For decades, there has been an unwritten rule in health technology: software can assist, but it cannot decide.
AI is being used to transcribe doctor notes, suggest billing codes, or surface clinical guidelines. But the final decision to authorise a prescription has remained strictly with a licensed practitioner.
That line has now been crossed.
The state of Utah has officially authorised Doctronic, an AI-native healthcare platform, to act as an autonomous clinical decision-maker.
Not as a tool for doctors. Not as a second opinion. But as a system allowed to evaluate patients and authorise medication refills on its own.
It’s a quiet regulatory move with potentially far-reaching consequences. It also signals how states, not federal agencies, may shape the next phase of AI in healthcare.
Utah-Doctronic Partnership: What has Utah approved?
The collaboration is the flagship project of Utah’s Office of Artificial Intelligence Policy (OAIP) and its AI Regulatory Sandbox.
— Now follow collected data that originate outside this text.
(* ===== verification/ArtifactSafety.v ===== *)
(** What the collection of the list of players promises.

    A bot appends to its list; a sweep stores what is new, and empties the file
    once all of it is stored and the bot stopped; the job then deletes what is
    old or beyond the newest.  Between any two of these steps a command, a write
    or the process may fail.  Whatever fails, what is no longer in the file was
    stored, and is stored until the job deletes it, with two exceptions: a file
    that was emptied comes to hold, before the same byte, the very bytes the
    emptied one ended with, or two pieces of the list have the same digest. *)

From stdpp Require Import gmap.
From S2P Require Import Prelude Tables Calendar Observer ClientSettings ConfigDrift HostStore InstanceStore InstanceController Delivery Shell Payloads Bytes Artifacts ArtifactCollect.
Import ArtifactRepository.

#[export] Instance Row_eq_dec : EqDecision Row.
Proof. solve_decision. Defined.

(** A bot: the tables, all it ever wrote to its list, where and at which size the
    file was emptied, the last time first, and the artifacts that were deleted
    from the tables. *)
Record Bot := MkBot { tables : Table; history : list Z; cuts : list (nat * nat); pruned : list Row }.

(** Every artifact that ever was in the table. *)
Definition rows (w : Bot) : list Row := artifacts (tables w) ++ pruned w.

Definition gone (w : Bot) : nat := match cuts w with (at_, _) :: _ => at_ | [] => 0%nat end.

Definition file (w : Bot) : list Z := drop (gone w) (history w).

(** The bytes the window before [end_] covers. *)
Definition window (bytes : list Z) (end_ : Z) : list Z :=
  let before := fingerprintWindow end_ in take (Z.to_nat before.2) (drop (Z.to_nat before.1) bytes).

(** The bot may have written more. *)
Record later (w w' : Bot) : Prop := MkLater {
  same_tables : tables w' = tables w; same_cuts : cuts w' = cuts w; same_pruned : pruned w' = pruned w; grown : history w `prefix_of` history w' }.

Lemma later_refl w : later w w.
Proof. by constructor. Qed.

Lemma later_trans w w' w'' : later w w' -> later w' w'' -> later w w''.
Proof. intros [] []. constructor; [congruence..|by etrans]. Qed.

Lemma take_prefix_of {A} n (a b : list A) : a `prefix_of` b -> (n <= length a)%nat -> take n b = take n a.
Proof. intros [c ->] H. by rewrite take_app_le. Qed.

Lemma window_stable bytes more (o : Z) : 0 <= o <= Z.of_nat (length bytes) -> window (bytes ++ more) o = window bytes o.
Proof.
  intros H. unfold window, fingerprintWindow, FINGERPRINT_BYTES. cbn [fst snd].
  rewrite drop_app_le by lia. rewrite take_app_le; [done|]. rewrite length_drop. lia.
Qed.

Section Collector.
Variable fingerprintOf digestOf : list Z -> string.
Variables organizationId instanceId name : string.

(** ** What is stored *)

Definition of_list (r : Row) : Prop := of_instance organizationId instanceId r = true /\ ar_kind r = kind_playerList.

Definition stored (w : Bot) (content : list Z) : Prop := exists r, In r (rows w) /\ of_list r /\ ar_content r = content.

(** [piece] is what the list holds from byte [at_] on. *)
Definition held_at (w : Bot) (at_ : nat) (piece : list Z) : Prop := take (length piece) (drop at_ (history w)) = piece.

(** Each of the first [n] bytes of the list is in a piece that is stored, or was
    until the job deleted it. *)
Definition covered (w : Bot) (n : nat) : Prop :=
  (n <= length (history w))%nat
  /\ forall i, (i < n)%nat -> exists at_ piece,
       stored w piece /\ (at_ <= i < at_ + length piece)%nat /\ held_at w at_ piece.

Definition digests_hold (t : Table) : Prop := forall r, In r (artifacts t) -> ar_digest r = digestOf (ar_content r).

Definition of_bot (r : CursorRow) : bool := (cu_organizationId r ≡? organizationId) && (cu_instanceId r ≡? instanceId).

(** The table says the list was read as far as [k]. *)
Definition read_to (k : PlayerListCursor) (w : Bot) : Prop := exists r,
  select_first of_bot (cursors (tables w)) = Some r
  /\ k = MkCursor (playerListOffset r) (playerListFingerprint r) (playerListCursorVersion r).

Definition offset (k : PlayerListCursor) : nat := Z.to_nat (cursor_offset k).

(** The cursor is of the file there is. *)
Definition in_step (k : PlayerListCursor) (w : Bot) : Prop :=
  read_to k w /\ digests_hold (tables w) /\ 0 <= cursor_offset k /\ covered w (gone w + offset k).

(** The cursor is of the file that was emptied last. *)
Definition behind (k : PlayerListCursor) (w : Bot) : Prop :=
  read_to k w /\ digests_hold (tables w) /\ 0 < cursor_offset k /\ covered w (gone w)
  /\ exists older, cuts w = (gone w, offset k) :: older /\ (offset k <= gone w)%nat
     /\ cursor_fingerprint k = fingerprintOf (window (drop (gone w - offset k) (take (gone w) (history w))) (cursor_offset k)).

(** A file that was emptied at [o] bytes came to hold the same before byte [o]. *)
Definition repeats (w : Bot) : Prop := exists g o,
  In (g, o) (cuts w) /\ (0 < o <= g)%nat /\ (g + o <= length (history w))%nat
  /\ fingerprintOf (window (drop (g - o) (take g (history w))) (Z.of_nat o)) = fingerprintOf (window (drop g (history w)) (Z.of_nat o)).

(** A piece of the list that is not an artifact of the list has its digest. *)
Definition collides (w : Bot) : Prop := exists r at_ piece,
  In r (rows w) /\ of_list r /\ held_at w at_ piece /\ digestOf piece = digestOf (ar_content r) /\ piece <> ar_content r.

Definition excused (w : Bot) : Prop := repeats w \/ collides w.

Definition accounted (k : PlayerListCursor) (w : Bot) : Prop := in_step k w \/ behind k w.

(** Nothing that left the file is lost. *)
Definition safe (w : Bot) : Prop := excused w \/ exists k, accounted k w.

Lemma held_later w w' at_ piece : history w `prefix_of` history w' -> held_at w at_ piece -> held_at w' at_ piece.
Proof.
  intros [more Hm] H. destruct piece as [|x piece]; [done|]. unfold held_at in *. rewrite Hm.
  pose proof (f_equal length H) as Hl. rewrite length_take, length_drop in Hl. cbn [length] in Hl.
  rewrite drop_app_le, take_app_le; [done|rewrite length_drop; cbn; lia|lia].
Qed.

Lemma covered_later w w' n : later w w' -> covered w n -> covered w' n.
Proof.
  intros [Ht _ Hp Hg] (Hn & H). pose proof (prefix_length _ _ Hg). split; [lia|]. intros i Hi.
  destruct (H i Hi) as (at_ & piece & Hs & Hr & Hh). exists at_, piece. unfold stored, rows. rewrite Ht, Hp. eauto using held_later.
Qed.

Lemma covered_less w n m : (n <= m)%nat -> covered w m -> covered w n.
Proof. intros Hle [Hl H]. split; [lia|]. intros i Hi. apply H. lia. Qed.

Lemma gone_later w w' : later w w' -> gone w' = gone w.
Proof. intros [_ Hc _ _]. unfold gone. by rewrite Hc. Qed.
(* ===== verification/ReleaseNotes.v ===== *)
(** The notes of a release, as they are shown.

    [packages/core/src/system/release-notes.ts]: a small Markdown is read into
    blocks and spans, each with where it starts.  A text is the list of its code
    units; [word] is the class of letters and digits of one unit.  The loops take
    the length of what they read as fuel; theorems say that it is enough, that
    starts grow, and that what is shown is bounded. *)

From S2P Require Import Prelude Tables Dates StatusKinds StatusStore NotificationStore Announce Egress Payloads Outcome Delivery Mcp Destinations InstanceStore Senders.

Definition RELEASE_NOTE_MAX_BLOCKS : nat := 500.
Definition RELEASE_NOTE_MAX_BLOCK_CHARS : nat := 2000.

(** ** Code units *)

Abbreviation Units := (list Z).

Definition u (c : Ascii.ascii) : Z := Z.of_nat (Ascii.nat_of_ascii c).

Definition BACKTICK : Z := 96.
Definition TILDE : Z := 126.
Definition NEWLINE : Z := 10.
Definition RETURN : Z := 13.
Definition SPACE : Z := 32.
Definition TAB : Z := 9.
Definition BACKSLASH : Z := 92.

(** [\s], and what [trim] takes off *)
Definition white (c : Z) : bool :=
  ((9 <=? c) && (c <=? 13)) || ((8192 <=? c) && (c <=? 8202))
  || bool_decide (c ∈ [32; 160; 5760; 8232; 8233; 8239; 8287; 12288; 65279]).

Definition blank_unit (c : Z) : bool := (c =? SPACE) || (c =? TAB).

(** A point of a pair of surrogates, or of a unit. *)
Fixpoint points_of (units : Units) : Text :=
  match units with
  | [] => []
  | a :: rest =>
      match rest with
      | b :: rest' =>
          if (55296 <=? a) && (a <=? 56319) && (56320 <=? b) && (b <=? 57343)
          then (65536 + (a - 55296) * 1024 + (b - 56320)) :: points_of rest' else a :: points_of rest
      | [] => [a]
      end
  end.

Definition units_of (text : Text) : Units :=
  flat_map (fun p => if p <? 65536 then [p] else [55296 + (p - 65536) / 1024; 56320 + (p - 65536) mod 1024]) text.

(** [truncateChars(text, max)] *)
Definition truncated_units (text : Units) (max : nat) : Units := units_of (truncateChars (points_of text) max).

Fixpoint take_while (p : Z -> bool) (units : Units) : Units :=
  match units with c :: rest => if p c then c :: take_while p rest else [] | [] => [] end.

Definition drop_while (p : Z -> bool) (units : Units) : Units := drop (length (take_while p units)) units.

(** [source[at - 1]], nothing before the first *)
Definition before (source : Units) (at_ : nat) : option Z := match at_ with O => None | S i => source !! i end.

(** [source.slice(from, to)] *)
Definition slice (source : Units) (from to : nat) : Units := take (to - from) (drop from source).

Definition starts_at (mark source : Units) (at_ : nat) : bool := bool_decide (take (length mark) (drop at_ source) = mark).

(** Where [p] first holds, from [from] on. *)
Definition first_at (p : nat -> bool) (source : Units) (from : nat) : option nat :=
  List.find p (seq from (S (length source) - from)).

(** [source.indexOf(mark, from)] *)
Definition indexOf (mark source : Units) (from : nat) : option nat := first_at (starts_at mark source) source from.

(** ** Spans *)

Inductive ReleaseNoteSpan :=
  | s_text (start : nat) (text : Units)
  | s_bold (start : nat) (text : Units)
  | s_italic (start : nat) (text : Units)
  | s_code (start : nat) (text : Units)
  | s_link (start : nat) (label url : Units).

Definition span_start (span : ReleaseNoteSpan) : nat :=
  match span with s_text start _ | s_bold start _ | s_italic start _ | s_code start _ | s_link start _ _ => start end.

Section Inline.
Variable word : Z -> bool.

Definition isWord (c : option Z) : bool := match c with Some c => word c | None => false end.
Definition isSpace (c : option Z) : bool := match c with Some c => white c | None => true end.

(** [/^[!-/:-@[-`{-~]$/] *)
Definition ESCAPABLE (c : option Z) : bool :=
  match c with
  | Some c => ((33 <=? c) && (c <=? 47)) || ((58 <=? c) && (c <=? 64)) || ((91 <=? c) && (c <=? 96)) || ((123 <=? c) && (c <=? 126))
  | None => false
  end.

(** A mark that may close: not after a blank, no part of a longer mark, and for
    [_] not before a letter. *)
Definition closes (mark source : Units) (at_ : nat) : bool :=
  match mark with
  | [] => false
  | char :: _ =>
      negb (isSpace (before source at_))
      && negb ((length mark =? 1)%nat && (bool_decide (before source at_ = Some char) || bool_decide (source !! (at_ + 1)%nat = Some char)))
      && negb ((char =? u "_") && isWord (source !! (at_ + length mark)%nat))
  end.

Definition findEmphasisClose (source mark : Units) (from : nat) : option nat :=
  first_at (fun at_ => starts_at mark source at_ && closes mark source at_) source from.

Definition backtickRunAt (source : Units) (at_ : nat) : nat := length (take_while (fun c => c =? BACKTICK) (drop at_ source)).

(** Each turn passes a run of backticks. *)
Fixpoint find_close (fuel : nat) (source : Units) (at_ run : nat) : option nat :=
  match fuel with
  | O => None
  | S fuel =>
      let? at_ := indexOf [BACKTICK] source at_ in
      let found := backtickRunAt source at_ in
      if (found =? run)%nat then Some at_ else find_close fuel source (at_ + found) run
  end.

Definition findBacktickClose (source : Units) (from run : nat) : option nat := find_close (S (length source)) source from run.

(** [LINK] at [at_]: its label, its address and its length. *)
Definition link_at (source : Units) (at_ : nat) : option (Units * Units * nat) :=
  match drop at_ source with
  | bracket :: rest =>
      let label := take_while (fun c => negb (bool_decide (c ∈ [u "["; u "]"; NEWLINE]))) rest in
      match drop (length label) rest with
      | close :: open :: rest' =>
          let url := take_while (fun c => negb (bool_decide (c ∈ [u "("; u ")"]) || white c)) rest' in
          match drop (length url) rest' with
          | last :: _ =>
              if (bracket =? u "[") && (close =? u "]") && (open =? u "(") && (last =? u ")")
              then Some (label, url, length label + length url + 4)%nat else None
          | [] => None
          end
      | _ => None
      end
  | [] => None
  end.

(** [IMAGE] at [at_]: its length. *)
Definition image_at (source : Units) (at_ : nat) : option nat :=
  if bool_decide (source !! at_ = Some (u "!")) then let? (_, n) := link_at source (S at_) in Some (S n) else None.

(** What was read: the spans, and the plain text that is not one yet. *)
Record Inline := MkInline { spans : list ReleaseNoteSpan; plain : Units; plainStart : nat }.

Definition addPlain (value : Units) (at_ : nat) (s : Inline) : Inline :=
  MkInline (spans s) (plain s ++ value) (if (length (plain s) =? 0)%nat then at_ else plainStart s).

Definition flush (s : Inline) : Inline :=
  MkInline (if (0 <? length (plain s))%nat then spans s ++ [s_text (plainStart s) (plain s)] else spans s) [] (plainStart s).

Definition push_span (span : ReleaseNoteSpan) (s : Inline) : Inline :=
  let s := flush s in MkInline (spans s ++ [span]) (plain s) (plainStart s).

Definition code_text (inner : Units) : Units :=
  let padded := (2 <? length inner)%nat && bool_decide (inner !! 0%nat = Some SPACE) && bool_decide (last inner = Some SPACE) in
  if padded then slice inner 1 (length inner - 1) else inner.

(** One turn, at a unit that is there: what comes next, and from where. *)
Definition inline_step (source : Units) (at_ : nat) (char : Z) (s : Inline) : nat * Inline :=
  let next := source !! S at_ in
  let plainly := (S at_, addPlain [char] at_ s) in
  if (char =? BACKSLASH) && ESCAPABLE next then ((at_ + 2)%nat, addPlain (from_option (fun c => [c]) [] next) at_ s)
  else if char =? BACKTICK then
    let run := backtickRunAt source at_ in
    match findBacktickClose source (at_ + run) run with
    | None => ((at_ + run)%nat, addPlain (repeat BACKTICK run) at_ s)
    | Some close => ((close + run)%nat, push_span (s_code at_ (code_text (slice source (at_ + run) close))) s)
    end
  else
    match (if char =? u "!" then image_at source at_ else None) with
    | Some n => ((at_ + n)%nat, addPlain (slice source at_ (at_ + n)) at_ s)
    | None =>
        match (if char =? u "[" then link_at source at_ else None) with
        | Some (label, url, n) => ((at_ + n)%nat, push_span (s_link at_ label url) s)
        | None =>
            if (char =? u "*") || (char =? u "_") then
              let mark := if bool_decide (next = Some char) then [char; char] else [char] in
              let start := (at_ + length mark)%nat in
              let opens := negb (isSpace (source !! start)) && negb ((char =? u "_") && isWord (before source at_)) in
              match (if opens then findEmphasisClose source mark (S start) else None) with
              | None => (start, addPlain mark at_ s)
              | Some close =>
                  ((close + length mark)%nat,
                   push_span ((if (length mark =? 2)%nat then s_bold else s_italic) at_ (slice source start close)) s)
              end
            else plainly
        end
    end.

Fixpoint inline_loop (fuel : nat) (source : Units) (at_ : nat) (s : Inline) : option Inline :=
  match source !! at_ with
  | None => Some s
  | Some char =>
      match fuel with
      | O => None
      | S fuel => let (at_, s) := inline_step source at_ char s in inline_loop fuel source at_ s
      end
  end.

Definition parse_inline (source : Units) : option (list ReleaseNoteSpan) :=
  option_map (fun s => spans (flush s)) (inline_loop (length source) source 0 (MkInline [] [] 0)).

Definition parseInline (source : Units) : list ReleaseNoteSpan := default [] (parse_inline source).
End Inline.

(** ** Lines *)

(** [source.replace(/\r\n?/g, "\n")] *)
Fixpoint line_ends (source : Units) : Units :=
  match source with
  | [] => []
  | c :: rest =>
      if c =? RETURN then
        NEWLINE :: match rest with d :: rest' => if d =? NEWLINE then line_ends rest' else line_ends rest | [] => [] end
      else c :: line_ends rest
  end.

(** [source.split("\n")], each line with where it starts. *)
Fixpoint lines_from (start : nat) (source : Units) : list (nat * Units) :=
  match source with
  | [] => [(start, [])]
  | c :: rest =>
      if c =? NEWLINE then (start, []) :: lines_from (S start) rest
      else
        match lines_from (S start) rest with
        | (_, line) :: lines => (start, c :: line) :: lines
        | [] => [(start, [c])]
        end
  end.

Definition isBlank (line : Units) : bool := forallb white line.

Definition ends_of (p : Z -> bool) (value : Units) : Units := rev (drop_while p (rev value)).
Definition trimSpaceEnd (value : Units) : Units := ends_of blank_unit value.

Definition headingTextOf (raw : Units) : Units :=
  let text := trimSpaceEnd raw in
  let rest := ends_of (fun c => c =? u "#") text in
  if (length rest =? length text)%nat then text
  else
    match last rest with
    | None => []
    | Some before => if blank_unit before then trimSpaceEnd rest else text
    end.

(** The line without the three spaces at most that may come first. *)
Definition unindented (line : Units) : Units := drop (Nat.min 3 (length (take_while (fun c => c =? SPACE) line))) line.

(** [FENCE_OPEN]: the mark of a fence. *)
Definition FENCE_OPEN (line : Units) : option Units :=
  match unindented line with
  | c :: rest =>
      let mark := take_while (fun d => d =? c) (c :: rest) in
      if ((c =? BACKTICK) || (c =? TILDE)) && (3 <=? length mark)%nat then Some mark else None
  | [] => None
  end.

Definition closesFence (line mark : Units) : bool :=
  let trimmed := ends_of white (unindented line) in
  (length mark <=? length trimmed)%nat && forallb (fun each => bool_decide (Some each = mark !! 0%nat)) trimmed.

(** [INDENTED], what follows the indentation. *)
Definition INDENTED (line : Units) : option Units :=
  match line with
  | c :: rest =>
      if c =? TAB then Some rest
      else if Nat.leb 4 (length (take_while (fun c => c =? SPACE) line)) then Some (drop 4 line) else None
  | [] => None
  end.

(** The text after one blank or more; [None] where there is none. *)
Definition after_blanks (rest : Units) : option Units :=
  if (0 <? length (take_while blank_unit rest))%nat then Some (drop_while blank_unit rest) else None.

Definition HEADING (line : Units) : option Units :=
  let line := unindented line in
  let level := length (take_while (fun c => c =? u "#") line) in
  if (1 <=? level)%nat && (level <=? 6)%nat then after_blanks (drop level line) else None.
(** [redirectUrl] fails with the one error whenever the lookup answers
    nothing, and leaves the store alone. *)
Lemma redirectUrl_not_found code w :
  lookup P code w = None ->
  exists w', UrlService.redirectUrl P code w
             = (Throw UrlService.not_found_or_expired, w')
    /\ store_of w' = store_of w.
Proof.
  intros Hl. unfold UrlService.redirectUrl.
  unfold logger_logAnalyticsEvent, logger_info at 1.
  rewrite (bind_ok _ _ _ _ _ (logger_Log_run _ _ _ w)).
  destruct (findByShortcode_run P code (logged [mkLog info "analytics" "Redirect attempt"] w))
    as (w1 & Hrun & Hst & _).
  rewrite (bind_ok _ _ _ _ _ Hrun).
  change (lookup P code (logged _ w)) with (lookup P code w). rewrite Hl.
  eexists. split; [reflexivity|]. cbn. exact Hst.
Qed.

End LookupFacts.

(** Claim C1, at the instant of expiry. A record created at 1700000000000
    for one minute expires at 1700000060000. With the clock at that very
    instant ([expiresAt <= now] holds with equality) [redirectUrl] still
    answers the original URL, because [findByShortcode] hides a record only
    when [now > expiresAt]; [getAnalytics], in the same world, counts the
    record as expired ([expiresAt <= now]). *)
Theorem redirect_at_expiry_instant :
  let P := sample_platform 1700000060000 (fun _ => 0%nat) in
  let url := sample_url "promo1" 1700000000000 1 in
  let w := world_with [url] in
  expiresAt url = Some (clock P (dates_taken w))
  /\ (UrlService.redirectUrl P "promo1" w).1 = Ok "https://example.com"
  /\ (StorageService.getAnalytics P w).1 = Ok (StorageService.mkAnalytics 1 0 0 1).
Proof. vm_compute. repeat split. Qed.

(** One millisecond later the redirection fails, with the error of a code
    that was never created. *)
Example redirect_after_expiry :
  let P := sample_platform 1700000060001 (fun _ => 0%nat) in
  let w := world_with [sample_url "promo1" 1700000000000 1] in
  (UrlService.redirectUrl P "promo1" w).1 = Throw "Short URL not found or has expired"
  /\ (UrlService.redirectUrl P "never1" w).1 = Throw "Short URL not found or has expired".
Proof. vm_compute. repeat split. Qed.

(** * Persistence *)

(** Claim C8. Saving a collection of well-formed records (every date a time
    value of the range) to a writable store and loading it again answers
    the very same collection: as many records, as many click events, and
    every field equal, the timestamps ([createdAt], [expiresAt], each
    click's [timestamp]) to the millisecond they are stored with. *)
Theorem save_load_roundtrip (urls : list ShortUrl) (w : World) :
  forallb well_formed_url urls = true ->
  writable w = true ->
  exists w1 w2 loaded,
    StorageService.saveUrls urls w = (Ok tt, w1)
    /\ StorageService.loadUrls w1 = (Ok loaded, w2)
    /\ loaded = urls
    /\ length loaded = length urls
    /\ click_total loaded = click_total urls.
Proof.
  intros Hwf Hw.
  destruct (saveUrls_ok urls w Hw) as (w1 & Hsave & Hitem & _).
  destruct (loadUrls_run w1) as [l Hload].
  exists w1, (logged l w1), (StorageService.stored_urls w1).
  rewrite (stored_urls_after_save urls w1 Hitem Hwf) in *. done.
Qed.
Established by the state legislature in 2024 through Senate Bill 149, the sandbox creates a “safe zone” where companies can test technologies that might otherwise conflict with existing state laws.
In this specific case, Utah has granted Doctronic a temporary waiver from certain statutes governing professional licensure and telehealth prescribing.
This allows Doctronic’s AI to evaluate and authorise medication refills without a doctor reviewing every individual request in real time.
The target problem is administrative overload, and the goal is to solve the “refill crisis.”
Primary care clinics across the US are drowning in refill requests for patients with stable, chronic conditions. Delays can stretch for weeks, leading to missed doses, worsening outcomes, and frustrated patients.
By delegating routine renewals to a qualified AI, Utah hopes to improve medication adherence and free up clinicians for more complex patient needs.
This is not “AI with a blank cheque”
Despite the headline, the system is tightly constrained.
The Doctronic platform functions within a highly structured environment defined by clinical guardrails and a phased oversight model.
The AI is authorised to work only within a defined list of 191 low-risk medications. These include:
- Statins for cholesterol management.
- Blood pressure medications (antihypertensives).
- Oral contraceptives.
- Certain stable psychiatric medications.
What’s excluded is just as important.
The system cannot prescribe controlled substances, narcotics, stimulants, antibiotics, or any short-term or high-risk drugs. It also cannot initiate new treatments. The AI can only approve refills for existing diagnoses and ongoing therapies.
How Utah is managing risk
To address safety concerns, Utah OAIP has mandated a phased rollout with escalating autonomy.
- Phase 1 (Calibration):
The first 250 refills processed by the AI must be reviewed and co-signed by a licensed clinician. This ensures the AI’s logic aligns with standard medical practice.
- Phase 2 (Auditing):
Once the initial threshold is met, the system enters a 10% audit phase. A doctor reviews one out of every ten decisions made by the AI.
- Phase 3 (Monitoring):
If the system maintains its safety record, it moves to random sampling and ongoing data monitoring.
How Doctronic’s AI works
Behind the scenes, Doctronic’s platform uses a multi-agent AI architecture. Instead of a single model making decisions, multiple agents work together.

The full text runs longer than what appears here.